Centenas de outras histórias singulares explicam outros tantos termos e expressões consagrados pelo tempo e pelo uso popular. As mais recentes integram o capítulo da época contemporânea, provavelmente o mais inovador, por nada haver do género, assim tratado. Vão da política («[andar] de esquerda em linha», «vira-casacas», «ser um corta-fitas» ou «o povo é sereno»), até às coisas do dia-a-dia («beber um galão», «apanhar uma perua», «estar xexé», «de faca na liga», «vira o disco e toca o mesmo»...) da cultura, da comunicação e do desporto («os três da vida airada...», «novela do Tide», «aquela máquina», «patinho feio» ou «jogar um dérbi»).
Um último capítulo, “E o futuro?”, remete-nos para o chamado "internetês” e a sua proliferação via telemóveis, chats e SMS afins.
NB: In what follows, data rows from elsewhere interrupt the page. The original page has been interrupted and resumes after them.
(** * ReviewSum: vocabulary managers, batch tensorisers and the copy decoder

    Shallow embedding of
    - [code/seq2seqCopyAttr/vocab.py]   (module [CopyVocab]),
    - [code/memBasic/vocab.py]          (module [MemVocab]),
    - [code/seq2seqCopyAttr/models_linear.py] (module [Model]).

    Python dictionaries are [gmap]s, Python lists are [list]s, a raised
    exception is the [Raise] branch of [result].  Token ids, lengths and
    capacities are [nat]; frequency counts, the pruning threshold and the
    numeric fields of a memory entry are [Z]. *)

From Stdlib Require Import ZArith Ascii String List Lia Ring_theory Ring ZArithRing.
From stdpp Require Import base decidable option list gmap strings sorting.

Local Open Scope list_scope.
Local Open Scope nat_scope.

(* stdpp's solvers clear hypotheses that are already gone *)
Set Warnings "-clear-no-such-hyp".

(** ** Exceptions *)

Inductive exn := KeyError | IndexError | AssertionError | RuntimeError.

Inductive result (A : Type) : Type :=
| Ok (a : A)
| Raise (e : exn).
Arguments Ok {A} a.
Arguments Raise {A} e.

#[global] Instance result_ret : MRet result := fun A a => Ok a.
#[global] Instance result_bind : MBind result := fun A B f m =>
  match m with Ok a => f a | Raise e => Raise e end.

(** [d[k]] on a dictionary: [KeyError] when the key is absent. *)
Definition getitem `{Countable K} {V} (d : gmap K V) (k : K) : result V :=
  match d !! k with Some x => Ok x | None => Raise KeyError end.

(** [l[i]] on a list with a non-negative index: [IndexError] out of range. *)
Definition getindex {A} (l : list A) (i : nat) : result A :=
  match l !! i with Some x => Ok x | None => Raise IndexError end.

(** [l[z]] on a list with a Python integer index: negative indices count
    from the end. *)
Definition getindexZ {A} (l : list A) (z : Z) : result A :=
  if bool_decide (0 ≤ z)%Z then getindex l (Z.to_nat z)
  else if bool_decide (- Z.of_nat (length l) ≤ z)%Z
       then getindex l (Z.to_nat (Z.of_nat (length l) + z))
       else Raise IndexError.

(** ** Python text *)

(** The white-space characters of [str.split()] below code point 128. *)
Definition py_isspace (c : ascii) : bool :=
  let n := nat_of_ascii c in
  ((9 <=? n) && (n <=? 13)) || ((28 <=? n) && (n <=? 32)).

Fixpoint string_of_rev (l : list ascii) (acc : string) : string :=
  match l with
  | [] => acc
  | c :: r => string_of_rev r (String c acc)
  end.

Definition flush (cur : list ascii) : list string :=
  match cur with [] => [] | _ => [string_of_rev cur ""] end.

(** [split_go cur s]: [cur] is the token being read, last character first. *)
Fixpoint split_go (cur : list ascii) (s : string) : list string :=
  match s with
  | EmptyString => flush cur
  | String c r =>
      if py_isspace c then flush cur ++ split_go [] r
      else split_go (c :: cur) r
  end.
(** * mock_server.py: signaling session, synthetic audio source and
    transcription emitter

    A shallow embedding of [src/server/mock_server.py].

    - Python integers are [Z]; readings of [time.time()] and the delays
      computed from them are rationals ([Q]), so that the pacing
      arithmetic of [recv] is exact; the audio samples are IEEE binary64
      values (primitive floats), as numpy computes them.
    - The objects of aiohttp, aiortc, asyncio and PyAV are opaque: every
      call the program makes into them is appended to a log, and an
      oracle says, from the log so far, whether the call raises.
    - The event loop runs one thing at a time for a session: a message
      of the socket through the loop body, a callback of the peer
      connection, a turn of a transcription task. Each is handled to its
      end before the next; the [await]s inside one are not points where
      another may run.
    - [print] diagnostics are not modelled. *)

From Stdlib Require Import ZArith QArith Qround Lqa Floats Ascii String List Lia.
From stdpp Require Import base option strings list gmap pretty.
Import ListNotations.

Set Warnings "-register-all,-inexact-float".

#[local] Open Scope string_scope.
#[local] Open Scope list_scope.
#[local] Open Scope Z_scope.

(** ** Module constants *)

(** [int(x)] on a non-integer number: truncation toward zero. *)
Definition py_int (q : Q) : Z := Z.quot (Qnum q) (Zpos (Qden q)).

Definition SAMPLE_RATE : Z := 48000.
Definition FRAME_DURATION : Q := 0.02.
Definition SAMPLES_PER_FRAME : Z :=
  py_int (inject_Z SAMPLE_RATE * FRAME_DURATION).

Definition TRANSCRIPTION_SAMPLES : list string :=
  [ "Patient presents with mild respiratory symptoms.";
    "Blood pressure reading: 120/80 mmHg, within normal range.";
    "Heart rate is 72 bpm, rhythm appears regular.";
    "Oxygen saturation at 98% on room air.";
    "No signs of acute distress observed.";
    "Lung auscultation reveals clear bilateral breath sounds.";
    "Temperature is 98.6°F, afebrile.";
    "Patient reports no allergies to medications." ].

(** ** JSON values, as [json.loads] returns them and [send_json] takes them *)

Inductive json :=
| JNull
| JBool (b : bool)
| JNum (q : Q)
| JStr (s : string)
| JArr (l : list json)
| JObj (m : gmap string json).
(** The prune list the method builds: the stale records, then the
    oldest of the others while the table is over its cap. *)
Definition prune_list_of (now : Qc) (self : Coordinator.t) : list string :=
  let primos := metadevice_source_primos self in
  let '(prune_list, prunable_stamps) :=
    foldl (prune_scan now primos) ([], ∅)
      (map_to_list (Coordinator.devices self)) in
  let prune_quota :=
    (Z.of_nat (size (Coordinator.devices self))
     - Z.of_nat (length prune_list) - PRUNE_MAX_COUNT)%Z in
  if bool_decide (0 < prune_quota)%Z then
    let sorted_addresses :=
      merge_sort stamp_le ((λ kv, (kv.2, kv.1)) <$> map_to_list prunable_stamps) in
    prune_list ++ (take (Z.to_nat prune_quota) sorted_addresses).*2
  else prune_list.

(** [prune_devices], with [now] the reading of [MONOTONIC_TIME()]. *)
Definition prune_devices (now : Qc) : method unit :=
  λ self,
    let '(result, devices) :=
      delete_each (prune_list_of now self) (Coordinator.devices self) in
    (result, Coordinator.with_devices devices self).
End pruning.

(** ** Metadevice sources (coordinator.py, lines 545-641) *)

Section metadevices.
Context {C : Consts} {P : Platform}.
(** C7: in the whole call tree of the engine, [refract] is called only by
    a frame whose material is refractive and has a positive transparency;
    a material with [isRefractive = false] therefore never has a refraction
    ray computed for it, whatever its transparency. *)
Theorem C7_no_refraction_unless_isRefractive (material : Material.t)
    (lights : list Light.t) (normal viewDir point : Vec3)
    (objects : list Primitive) (currentObject : option Primitive)
    (depth fuel : nat) (m : Material.t) :
  Material.isRefractive m = false ->
  ~ In (Refract m)
      (log (calculatePhongLighting material lights normal viewDir point
              objects currentObject depth))
  /\ ~ In (Refract m)
         (log (calculatePhongLighting_fuel fuel material lights normal
                 viewDir point objects currentObject depth)).
Proof.
  intros Hm. split; intros Hin.
  - destruct (calculatePhongLighting_sat material lights normal viewDir
                point objects currentObject depth) as [H _].
    rewrite Forall_forall in H. destruct (H _ Hin) as [Hr _]. congruence.
  - destruct (calculatePhongLighting_fuel_sat fuel material lights normal
                viewDir point objects currentObject depth depth) as [H _];
      [ lia | ].
    rewrite Forall_forall in H. destruct (H _ Hin) as [Hr _]. congruence.
Qed.

Lemma C7_no_refraction_unless_isRefractive_witness :
  Material.isRefractive redMaterial = false
  /\ ~ In (Refract redMaterial)
         (log (calculatePhongLighting redMaterial lights unit_z unit_z
                 shadedPoint objects None 0))
  /\ ~ In (Refract redMaterial)
         (log (calculatePhongLighting_fuel 3 redMaterial lights unit_z
                 unit_z shadedPoint objects None 0)).
Proof.
  split; [ reflexivity | ].
  apply C7_no_refraction_unless_isRefractive. reflexivity.
Defined.

(** ** The definitions at work *)

Example intersectRaySphere_head_on :
  intersectRaySphere cameraRay redSphere = 4.
Proof.
  unfold intersectRaySphere, cameraRay, down, redSphere, dot, subtract.
  simpl. sqrt_is 2. eval_cmp. lra.
Qed.

Example findClosestIntersection_head_on :
  findClosestIntersection cameraRay [ASphere redSphere]
  = Intersection.mk (Finite 4) (Some (ASphere redSphere))
      (Some (mkVec3 0 0 (-4))).
Proof.
  unfold findClosestIntersection. cbn [fold_left]. unfold closer.
  cbn [intersect]. rewrite intersectRaySphere_head_on. cbv zeta.
  cbn [Intersection.t noIntersection lt_number]. eval_cmp. cbn [andb].
  f_equal. f_equal.
  unfold getIntersectionPoint, Sphere.getIntersectionPoint, add, scale,
    cameraRay, down.
  simpl. f_equal; lra.
Qed.

(** A ray that points away from the sphere gets the sentinel. *)
Example findClosestIntersection_miss :
  findClosestIntersection (mkRay (mkVec3 0 0 0) unit_z) [ASphere redSphere]
  = noIntersection.
Proof.
  unfold findClosestIntersection. cbn [fold_left]. unfold closer.
  assert (E : intersect (mkRay (mkVec3 0 0 0) unit_z) (ASphere redSphere)
              = -6).
  { unfold intersect, intersectRaySphere, unit_z, redSphere, dot, subtract.
    simpl. sqrt_is 2. eval_cmp. lra. }
  rewrite E. cbv zeta. eval_cmp. reflexivity.
Qed.

(** A ray entering along the normal is not bent. *)
Example refract_head_on : refract down unit_z 1.5 = Ok down.
Proof.
  unfold refract, dot, unit_z, down. simpl.
  replace (0 * 0 + 0 * 0 + -1 * 1) with (-1) by lra.
  eval_cmp.
  replace (1 - 1 / 1.5 * (1 / 1.5) * (1 - - -1 * - -1)) with (1 * 1) by lra.
  eval_cmp. rewrite sqrt_square by lra.
  unfold add, scale. simpl. f_equal. f_equal; lra.
Qed.

Lemma Math_pow_1 (y : R) : Math_pow 1 y = 1.
Proof.
  unfold Math_pow. destruct (Req_dec_T y (IZR (Int_part y))).
  - destruct (Int_part y); simpl; rewrite ?pow1, ?Rinv_1; reflexivity.
  - destruct (Rlt_dec 0 1); [ | lra ].
    unfold Rpower. rewrite ln_1, Rmult_0_r. apply exp_0.
Qed.

(** An opaque red surface facing the lamp, alone in the scene: ambient,
    diffuse and specular terms add up to (0.81, 0.3, 0.3), and the
    reflection ray hits nothing. *)
Lemma shade_lit_point_body
    (self : Material.t -> list Light.t -> Vec3 -> Vec3 -> Vec3
            -> list Primitive -> option Primitive -> nat -> run Color.t) :
  calculatePhongLighting_body self redMaterial [lamp] unit_z unit_z
    shadedPoint [] None 0
  = mkRun [Call 0 redMaterial] (Some (Ok (Color.rgb 0.81 0.3 0.3))).
Proof.
  unfold calculatePhongLighting_body. cbv zeta.
  replace (MAX_DEPTH <? 0)%nat with false by reflexivity.
  replace (0 <? MAX_DEPTH)%nat with true by reflexivity.
  unfold directLighting, firstLight, lamp. cbn [fold_left Light.position].
  rewrite normalize_lamp.
  replace (isInShadow shadedPoint lampPosition [] None) with false
    by reflexivity.
  unfold secondaryRay, findClosestIntersection.
  cbn [fold_left noIntersection Intersection.object].
  unfold calculateDiffuse, calculateSpecular, reflect. cbv zeta.
  replace (dot unit_z unit_z) with 1 by (symmetry; exact dot_unit_z).
  replace (dot unit_z
             (subtract (scale unit_z (-1))
                (scale unit_z (2 * dot (scale unit_z (-1)) unit_z))))
    with 1 by (unfold dot, subtract, scale, unit_z; simpl; lra).
  eval_cmp. rewrite Math_pow_1.
  unfold bind, tell, lift, ret. simpl. eval_cmp. simpl.
  f_equal. f_equal. f_equal. f_equal; eval_cmp; lra.
Qed.

Example shade_lit_point :
  calculatePhongLighting redMaterial [lamp] unit_z unit_z shadedPoint []
    None 0
  = mkRun [Call 0 redMaterial] (Some (Ok (Color.rgb 0.81 0.3 0.3))).
Proof.
  unfold calculatePhongLighting.
  rewrite calculatePhongLighting_fuel_S. apply shade_lit_point_body.
Qed.

(** A glass surface seen from behind ([viewDir] opposite to the normal):
    the refraction ray leaves the medium, and the exception of [refract]
    ends the engine. *)
Lemma fresnelReflectivity_behind :
  fresnelReflectivity glassMaterial down unit_z = 0.2.
Proof.
  unfold fresnelReflectivity. rewrite Math_pow_5.
  replace (dot down unit_z) with (-1)
    by (unfold dot, down, unit_z; simpl; lra).
  eval_cmp. simpl. lra.
Qed.

Lemma shade_glass_from_behind_body
    (self : Material.t -> list Light.t -> Vec3 -> Vec3 -> Vec3
            -> list Primitive -> option Primitive -> nat -> run Color.t) :
  calculatePhongLighting_body self glassMaterial [lamp] unit_z down
    shadedPoint [] None 0
  = mkRun [Call 0 glassMaterial; Refract glassMaterial]
      (Some (Throw const_assignment)).
Proof.
  unfold calculatePhongLighting_body. cbv zeta.
  replace (MAX_DEPTH <? 0)%nat with false by reflexivity.
  unfold refractFactor. rewrite fresnelReflectivity_behind.
  rewrite refract_exiting
    by (unfold dot, scale, down, unit_z; simpl; lra).
  unfold secondaryRay, findClosestIntersection.
  cbn [fold_left noIntersection Intersection.object].
  replace (Material.isRefractive glassMaterial) with true by reflexivity.
  replace (Material.transparency glassMaterial) with 0.8 by reflexivity.
  eval_cmp. reflexivity.
Qed.

Example shade_glass_from_behind :
  calculatePhongLighting glassMaterial [lamp] unit_z down shadedPoint []
    None 0
  = mkRun [Call 0 glassMaterial; Refract glassMaterial]
      (Some (Throw const_assignment)).
Proof.
  unfold calculatePhongLighting.
  rewrite calculatePhongLighting_fuel_S. apply shade_glass_from_behind_body.
Qed.

(** * Further properties *)

(** ** Vectors *)

Lemma dot_self_nonneg (v : Vec3) : 0 <= dot v v.
Proof. unfold dot. nra. Qed.

Lemma length_sqrt_dot (v : Vec3) : length v = sqrt (dot v v).
Proof. reflexivity. Qed.

Lemma normalize_scale (v : Vec3) :
  0 < dot v v -> normalize v = scale v (1 / length v).
Proof.
  intros H. unfold normalize, scale, length. fold (dot v v).
  rewrite (proj2 (Rltb_true 0 (dot v v))) by exact H. reflexivity.
Qed.

Lemma normalize_unit (v : Vec3) : 0 < dot v v -> length (normalize v) = 1.
Proof.
  intros H. rewrite normalize_scale by exact H.
  rewrite !length_sqrt_dot.
  assert (Hs : 0 < sqrt (dot v v)) by (apply sqrt_lt_R0; exact H).
  assert (Hq : sqrt (dot v v) * sqrt (dot v v) = dot v v)
    by (apply sqrt_sqrt; lra).
  set (s := sqrt (dot v v)) in *.
  replace (dot (scale v (1 / s)) (scale v (1 / s)))
    with (dot v v / (s * s)).
  - rewrite Hq. replace (dot v v / dot v v) with 1 by (field; lra).
    apply sqrt_1.
  - unfold dot, scale. simpl. field. lra.
Qed.

(** X1: [normalize] returns a vector of length 1 for every vector other
    than the zero vector. *)
Theorem X1_normalize_unit (v : Vec3) :
  0 < dot v v -> length (normalize v) = 1.
Proof. exact (normalize_unit v). Qed.

Lemma X1_normalize_unit_witness :
  0 < dot lampPosition lampPosition /\ length (normalize lampPosition) = 1.
Proof.
  assert (H : 0 < dot lampPosition lampPosition)
    by (unfold dot, lampPosition; simpl; lra).
  split; [ exact H | apply X1_normalize_unit; exact H ].
Defined.
Lemma C4_unmatched_rows_witness :
  let rs := process_row sample_net sample_args sample_headers 4 (initial sample_table) in
  exists row' rec u,
    rs.1 = Ok tt
    /\ rows rs.2 !! 4%nat = Some row'
    /\ fout rs.2 = [rec]
    /\ rec !! 5%nat = Some (get_or row' LAT VNone)
    /\ get_or row' LAT VNone = VNone
    /\ unmatched_rows rs.2 = [u]
    /\ dict_get u U_CITY = Some (VStr "Atlantis, ZZ").
Proof.
  cbv zeta.
  destruct (proj2 (proj2 (proj2 C4_unmatched_rows))
              sample_net sample_args sample_headers 4
              (initial sample_table) 4%nat
              (mk_row "Lost Clinic" "3 Unknown Rd" "Atlantis" "ZZ") true
              eq_refl eq_refl eq_refl eq_refl)
    as (row' & rec & Hok & Hr & Hf & Hlat & _ & _ & _ & Hun).
  - split; [intros _; split; [reflexivity|discriminate]|reflexivity].
  - exists VNone, VNone, VNone. split; vm_compute; reflexivity.
  - intros _. exists VNone, VNone, VNone. split; vm_compute; reflexivity.
  - reflexivity.
  - vm_compute. reflexivity.
  - intros k Hk. simpl in Hk. vm_compute.
    destruct Hk as [<-|[<-|[<-|[<-|[<-|[]]]]]]; auto 10.
  - intros k Hk. simpl in Hk. vm_compute.
    destruct Hk as [<-|[<-|[<-|[<-|[]]]]]; auto 10.
  - right. exists VNone, VNone, VNone. split; vm_compute; reflexivity.
  - destruct Hun as (_ & Hboth & u & Hu & _ & _ & Hcity).
    { exists VNone, VNone, VNone. split; vm_compute; reflexivity. }
    exists row', rec, u. split; [exact Hok|]. split; [exact Hr|].
    split; [exact Hf|]. split; [by apply Hlat|].
    split; [by apply Hboth; vm_compute|]. split; [exact Hu|exact Hcity].
Defined.

(** A processed row without coordinates that is not reported: its address
    cells and its coordinate cells are empty, so nothing is looked up, the
    empty strings are stored and written, and they are not [None]. *)
Lemma C4_counterexample :
  let o := main sample_net sample_args [blank_row] in
  result o = Finished
  /\ trace (final o) = []
  /\ unmatched_rows (final o) = []
  /\ exists fieldnames rec,
       files o = [("out.csv", mkCsv fieldnames [rec])]
       /\ fieldnames !! 5%nat = Some LAT /\ rec !! 5%nat = Some (VStr "")
       /\ fieldnames !! 6%nat = Some LON /\ rec !! 6%nat = Some (VStr "").
Proof.
  cbv zeta. split; [by vm_compute|]. split; [by vm_compute|]. split; [by vm_compute|].
  eexists _, _. split; [vm_compute; reflexivity|]. repeat split.
Qed.
(** * Person cards: a model of [src/index.ts]

    The script holds a literal array of person records ([complexArray]),
    looks up the element with id [people-list] and, when it exists, appends
    one [div.person-card] per record, whose [innerHTML] is a template filled
    with the record's fields.

    The development follows the script top to bottom: JavaScript values and
    the two operators the template relies on ([??] and string conversion),
    the [Date] built-ins used for the birthdate, the record type and the
    literal data, a small DOM, and finally the script itself as a
    state-passing program whose outcome is a completion (normal or thrown). *)

From Stdlib Require Import ZArith Ascii String List.
From stdpp Require Import base option list strings gmap fin_maps pretty.

Open Scope Z_scope.

(** ** Strings *)

(** Template literals and [Array.prototype.join] concatenate strings. *)
Definition nl : string := String (ascii_of_nat 10) EmptyString.
Definition dq : string := String (ascii_of_nat 34) EmptyString.

(** [parts.join('')]: concatenation with the empty separator. *)
Fixpoint join_empty (parts : list string) : string :=
  match parts with
  | [] => EmptyString
  | s :: rest => s +:+ join_empty rest
  end.

(** [s] occurs in [t] as a contiguous piece of text. *)
Definition occurs_in (s t : string) : Prop :=
  exists before after, t = before +:+ s +:+ after.

(** ** JavaScript values

    The fields interpolated in the template are strings, numbers, [null] and
    [undefined].  Numbers are integer valued in the program ([id], [age],
    [zipCode], [score]); they are modelled by [Z], whose decimal rendering is
    the one of [Number::toString] on integers of magnitude below 10^21. *)
Inductive Value : Type :=
  | VUndefined
  | VNull
  | VString (s : string)
  | VNumber (n : Z).

(** [ToString] on the values above, as applied by [${...}]. *)
Definition ToString (v : Value) : string :=
  match v with
  | VUndefined => "undefined"
  | VNull => "null"
  | VString s => s
  | VNumber n => pretty n
  end.

(** [lhs ?? rhs]: [rhs] only when [lhs] is [null] or [undefined]
    (compiled in [index.js] to [lhs !== null && lhs !== void 0 ? lhs : rhs]). *)
Definition nullish_coalesce (lhs rhs : Value) : Value :=
  match lhs with
  | VUndefined | VNull => rhs
  | _ => lhs
  end.

Infix "??" := nullish_coalesce (at level 45, left associativity).

(** ** Dates

    A [Date] holds a time value: milliseconds since 1970-01-01T00:00Z, or NaN
    ([None]) for an invalid date. *)
Record Date : Type := mkDate { DateValue : option Z }.

Definition msPerDay : Z := 86400000.

(** [Day(t)] of ECMA-262: the day number of a time value. *)
Definition Day (t : Z) : Z := t / msPerDay.

(** [DayFromYear(y)] of ECMA-262: day number of 1 January of year [y]. *)
Definition DayFromYear (y : Z) : Z :=
  365 * (y - 1970) + (y - 1969) / 4 - (y - 1901) / 100 + (y - 1601) / 400.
Obra assumidamente de divulgação, a verdade é que ela fica a constituir um precioso instrumento de consulta e de conhecimento destas ancestrais curiosidades da nossa língua, de acesso facilitado por um oportuno índice remissivo. Em contrapartida, faltou incluir o registo detalhado da bibliografia consultada — não colmatada nas referências e agradecimentos do autor, incluídos na Introdução. Uma mais cuidada revisão do livro evitaria também alguns descuidos de escrita mais apressada (ai, a “escorregadela” na confusão entre «soalheiro» e «solarengo»!...).